Milarns impressed Kevin as serious and competent. Each member of the drill instructor team radiated discipline. That wasn’t what made Kevin and the rest of the applicants nervous. The problem was that none of the instructors missed anything. There were rituals no applicants could understand regardless of how many times a family member or friend had explained what it was like to go through basic training.
The first several hours had been nothing but moving around, standing in line, listening to rambling diatribes from various noncommissioned officers, and searching for meaning in the entire process.
“They’re trying to make us tired,” Joii muttered when no one was looking.
Kevin didn’t answer. He was tired. His face hurt and his stitches itched. Hair shorn off by a machine-like barber went into his shirt, causing him to itch in places far down from his collar. He was surprised there hadn’t been food. Grandfather Brandon had described regular, if not delicious, meals from his first day of basic training.
“Move in good order to the barracks, then showers,” Yang said. He stormed down the line, herding everyone toward the objective. Only Yang and Milarns remained from the original group. Other nameless military noncoms rotated through the scene as though scouting for talent.

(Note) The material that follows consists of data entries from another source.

(** Sequencing when the continuation needs to know what was returned. *)
Lemma preserves_bind_returning {A B} (I : W → Prop) (R : A → Prop)
    (m : Eff W E A) (f : A → Eff W E B) :
  returning I R m → (∀ a, R a → preserves I (f a)) → preserves I (m ≫= f).
Proof.
  intros Hm Hf w Hw. destruct (Hm w Hw) as [HI HR].
  unfold result_of, world_of in *. rewrite run_bind.
  destruct (run m w) as [[a|e] w']; simpl in *; [|done].
  by apply Hf; [apply HR|].
Qed.

Lemma returning_preserves {A} (I : W → Prop) (R : A → Prop) (m : Eff W E A) :
  returning I R m → preserves I m.
Proof. intros Hm w Hw. apply (Hm w Hw). Qed.

Lemma returning_ret {A} (I : W → Prop) (R : A → Prop) (a : A) :
  R a → returning I R (mret a : Eff W E A).
Proof. intros Ha w Hw. split; [done|]. by intros ? [= <-]. Qed.

End Hoare.

#[export] Hint Resolve stable_ret stable_throw stable_gets stable_liftResult
  stable_modify stable_bind stable_try_catch : eff.

#[export] Hint Resolve preserves_ret preserves_throw preserves_gets
  preserves_liftResult preserves_modify preserves_bind preserves_try_catch : eff.

(** ** Strings: concatenation, counting, splitting *)

Section Strings.
Implicit Types (s t u p : string) (c a : ascii).

Lemma str_app_cons a s t : String a s +:+ t = String a (s +:+ t).
Proof. done. Qed.

Lemma str_app_nil_l s : "" +:+ s = s.
Proof. done. Qed.
(* ===== verification/Ip.v ===== *)
(** * Ip: IPv4 addresses and the address range of a token

    Line 41 restricts the token to the addresses from [0.0.0.0] to
    [255.255.255.255].  The SDK takes the two ends as text and the token
    carries them as [start-end]; the service compares the address a
    request comes from with them.  This file holds the addresses
    ([Ipv4], four bytes), their dotted form ([printIpv4], [parseIpv4])
    and the comparison ([inIpRange]).

    It is written from the meaning of the field in the specification
    (section 3: an address range restriction), not from code of the
    repository.  An octet is read as a decimal number below 256; leading
    zeros are accepted. *)

From Stdlib Require Import NArith Lia Ascii DecimalString.
From Stdlib Require Import Strings.Byte.
From stdpp Require Import base tactics option list strings.
From S2P Require Import Prelude.

#[local] Open Scope N_scope.

(** An address: four bytes, the first the most significant. *)
Definition Ipv4 : Type := byte * byte * byte * byte.

(** The address as a number, which is how ranges order them. *)
Definition ipValue (a : Ipv4) : N :=
  let '(a1, a2, a3, a4) := a in
  ((Byte.to_N a1 * 256 + Byte.to_N a2) * 256 + Byte.to_N a3) * 256 + Byte.to_N a4.

Definition printOctet (b : byte) : string :=
  NilZero.string_of_uint (N.to_uint (Byte.to_N b)).

Definition parseOctet (s : string) : option byte :=
  d ← NilZero.uint_of_string s; Byte.of_N (N.of_uint d).

Definition printIpv4 (a : Ipv4) : string :=
  let '(a1, a2, a3, a4) := a in
  Str.join "." [printOctet a1; printOctet a2; printOctet a3; printOctet a4].

Definition parseIpv4 (s : string) : option Ipv4 :=
  match Str.split "." s with
  | [s1; s2; s3; s4] =>
      a1 ← parseOctet s1; a2 ← parseOctet s2; a3 ← parseOctet s3; a4 ← parseOctet s4;
      Some (a1, a2, a3, a4)
  | _ => None
  end.

(** A range as a token spells it: [start-end], or one address. *)
Definition parseIpRange (s : string) : option (Ipv4 * Ipv4) :=
  match Str.break "-" s with
  | (lo, Some hi) => lo ← parseIpv4 lo; hi ← parseIpv4 hi; Some (lo, hi)
  | (a, None) => a ← parseIpv4 a; Some (a, a)
  end.

(** An address is in a range when it lies between its ends, both
    included; text that is not a range holds no address. *)
Definition inIpRange (range : string) (a : Ipv4) : bool :=
  match parseIpRange range with
  | Some (lo, hi) => bool_decide (ipValue lo ≤ ipValue a ≤ ipValue hi)
  | None => false
  end.

(** * Lemmas *)

Section IpLemmas.
Implicit Types (a lo hi : Ipv4) (b : byte) (s range : string).

(** A printed octet is made of digits and reads back as the byte. *)
Lemma printOctet_spec b :
  parseOctet (printOctet b) = Some b ∧ Str.count "." (printOctet b) = 0%nat ∧
  Str.count "-" (printOctet b) = 0%nat.
Proof. by destruct b. Qed.

Lemma to_N_inj b1 b2 : Byte.to_N b1 = Byte.to_N b2 → b1 = b2.
Proof.
  intros H. apply (f_equal Byte.of_N) in H. rewrite !Byte.of_to_N in H. by simplify_eq.
Qed.

Lemma ipValue_bound a : ipValue a ≤ 4294967295.
Proof.
  destruct a as [[[a1 a2] a3] a4]. unfold ipValue.
  pose proof (Byte.to_N_bounded a1). pose proof (Byte.to_N_bounded a2).
  pose proof (Byte.to_N_bounded a3). pose proof (Byte.to_N_bounded a4). lia.
Qed.

(** Distinct addresses have distinct values. *)
Lemma ipValue_inj a a' : ipValue a = ipValue a' → a = a'.
Proof.
  destruct a as [[[a1 a2] a3] a4], a' as [[[b1 b2] b3] b4]. unfold ipValue. intros H.
  pose proof (Byte.to_N_bounded a1). pose proof (Byte.to_N_bounded a2).
  pose proof (Byte.to_N_bounded a3). pose proof (Byte.to_N_bounded a4).
  pose proof (Byte.to_N_bounded b1). pose proof (Byte.to_N_bounded b2).
  pose proof (Byte.to_N_bounded b3). pose proof (Byte.to_N_bounded b4).
  repeat f_equal; apply to_N_inj; lia.
Qed.

(** The dotted form reads back as the address. *)
Lemma parseIpv4_print a : parseIpv4 (printIpv4 a) = Some a.
Proof.
  destruct a as [[[a1 a2] a3] a4]. unfold parseIpv4, printIpv4.
  rewrite split_join; [|done|].
  - by rewrite !(proj1 (printOctet_spec _)).
  - repeat constructor; apply printOctet_spec.
Qed.

Lemma count_printIpv4_dash a : Str.count "-" (printIpv4 a) = 0%nat.
Proof.
  destruct a as [[[a1 a2] a3] a4]. unfold printIpv4. cbn [Str.join].
  repeat (rewrite count_app || rewrite count_cons_ne by done).
  by rewrite !(proj2 (proj2 (printOctet_spec _))).
Qed.

(** A range printed from its two ends reads back as them. *)
Lemma parseIpRange_print lo hi :
  parseIpRange (printIpv4 lo +:+ "-" +:+ printIpv4 hi) = Some (lo, hi).
Proof.
  unfold parseIpRange. change ("-" +:+ printIpv4 hi) with (String "-" (printIpv4 hi)).
  rewrite break_app_fresh by apply count_printIpv4_dash.
  by rewrite !parseIpv4_print.
Qed.

Lemma inIpRange_iff range lo hi a :
  parseIpRange range = Some (lo, hi) →
  inIpRange range a = true ↔ ipValue lo ≤ ipValue a ≤ ipValue hi.
Proof. intros H. unfold inIpRange. rewrite H. apply bool_decide_eq_true. Qed.

Lemma inIpRange_print lo hi a :
  inIpRange (printIpv4 lo +:+ "-" +:+ printIpv4 hi) a = true ↔
  ipValue lo ≤ ipValue a ≤ ipValue hi.
Proof. apply inIpRange_iff, parseIpRange_print. Qed.

(** The range from [0.0.0.0] to [255.255.255.255] holds every
    address. *)
Lemma inIpRange_all a : inIpRange "0.0.0.0-255.255.255.255" a = true.
Proof.
  apply (inIpRange_iff _ (x00, x00, x00, x00) (xff, xff, xff, xff)); [done|].
  pose proof (ipValue_bound a). change (ipValue (xff, xff, xff, xff)) with 4294967295.
  change (ipValue (x00, x00, x00, x00)) with 0. lia.
Qed.

End IpLemmas.

(** ** Examples *)

Example parseIpv4_sample :
  parseIpv4 "10.0.0.7" = Some (x0a, x00, x00, x07) ∧
  parseIpv4 "256.0.0.1" = None ∧ parseIpv4 "10.0.7" = None ∧ parseIpv4 "10.0.0.x" = None ∧
  parseIpv4 "" = None.
Proof. by vm_compute. Qed.

Example inIpRange_sample :
  inIpRange "10.0.0.0-10.0.0.255" (x0a, x00, x00, x07) = true ∧
  inIpRange "10.0.0.0-10.0.0.255" (x0a, x00, x01, x07) = false ∧
  inIpRange "10.0.0.7" (x0a, x00, x00, x07) = true ∧
  inIpRange "everywhere" (x0a, x00, x00, x07) = false.
Proof. by vm_compute. Qed.
(** The window a token carries ends after it starts as long as the
    resolution is finer than the lifetime, and is as long as what was
    signed to within one unit of the resolution. *)
Lemma signedFields_window res account container w :
  0 < res → monotone w →
  ∃ d, Date_diff (sf_expiresOn (signedFields res account container w))
         (sf_startsOn (signedFields res account container w)) = Some d ∧
       sasLifetime - res < d < sasLifetime + (reading w 3 - reading w 2) + res.
Proof.
  intros Hres Hm. eexists. split; [done|].
  pose proof (truncate_bounds res (reading w 2) Hres).
  pose proof (truncate_bounds res (reading w 3 + sasLifetime) Hres).
  pose proof (reading_mono w 2 3 Hm). lia.
Qed.

(** C5: the string the function returns, read back, says: the account
    and the container it was asked for, reading and nothing else, from
    the third reading of the clock until 86400 ms after the fourth, both
    rounded down to the resolution of the encoding, every IPv4 address,
    HTTPS only. *)
Theorem provision_token_decodes account container w token :
  clockInRange w → reading w 3 + sasLifetime ≤ maxTime →
  result_of (getReadOnlySasQueryParameter account container) w = Ok token →
  sas_fields token = Some (signedFields sas_resolution account container w).
Proof.
  unfold result_of. rewrite run_getReadOnlySasQueryParameter. apply provisioned_token_fields.
Qed.

End SasToken.

(** ** The theorems on the sample world *)

Section SasExamples.
#[local] Open Scope Z_scope.
#[local] Existing Instance sampleSdk.

Example provision_sample :
  result_of (getReadOnlySasQueryParameter "acct" "maps") sampleWorld =
  Ok ("sv=2021-08-06&spr=https&st=1700000000010&se=1700000086415" +:+
      "&sip=0.0.0.0-255.255.255.255&sr=c&sp=r&sig=signed-%2Fblob%2Facct%2Fmaps").
Proof. by vm_compute. Qed.

Example provision_sample_offline :
  result_of (getReadOnlySasQueryParameter (sdk:=offlineSdk) "acct" "maps") sampleWorld =
  Throw (RestError "AuthorizationFailure").
Proof. by vm_compute. Qed.

Lemma sample_readings_in_range :
  reading sampleWorld 1 + keyLifetime ≤ maxTime ∧
  reading sampleWorld 3 + sasLifetime ≤ maxTime.
Proof. by vm_compute. Qed.

Lemma provision_signs_read_only_witness :
  let values := sasValues "maps" sampleWorld in
  (EvGenerateSas values "acct" ∈
    trace (world_of (getReadOnlySasQueryParameter "acct" "maps") sampleWorld)) ∧
  (EvGenerateSas values "acct" ∉ trace sampleWorld) ∧
  ("acct" = "acct" ∧ containerName values = "maps" ∧
   ContainerSASPermissions.perm_read (permissions values) = true ∧
   ContainerSASPermissions.grantsMoreThanRead (permissions values) = false ∧
   protocol values = Https ∧ ipRange values = allAddresses).
Proof.
  intros values.
  assert (EvGenerateSas values "acct" ∈
    trace (world_of (getReadOnlySasQueryParameter "acct" "maps") sampleWorld)) as H1
    by by_compute.
  assert (EvGenerateSas values "acct" ∉ trace sampleWorld) as H2 by by_compute.
  split; [exact H1 | split; [exact H2 |]].
  exact (provision_signs_read_only "acct" "maps" sampleWorld values "acct" H1 H2).
Defined.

Kevin stared at the doors to the barracks, then realized there were separate entrances for men and women. Much of the confusion was the somewhat disorganized method Yang used to separate the male and female lines. “I said good order. What the hell are you doing? Boys on the right, ladies on the left. Do it now.”
Kevin looked across the space between the two lines and realized Joii would not meet his eyes. Among the young women hopeful to join the military, she seemed small and vulnerable. He searched for the strength he had seen earlier, but she wouldn’t look up. His chance to connect evaporated as drill instructors shouted the lines into place.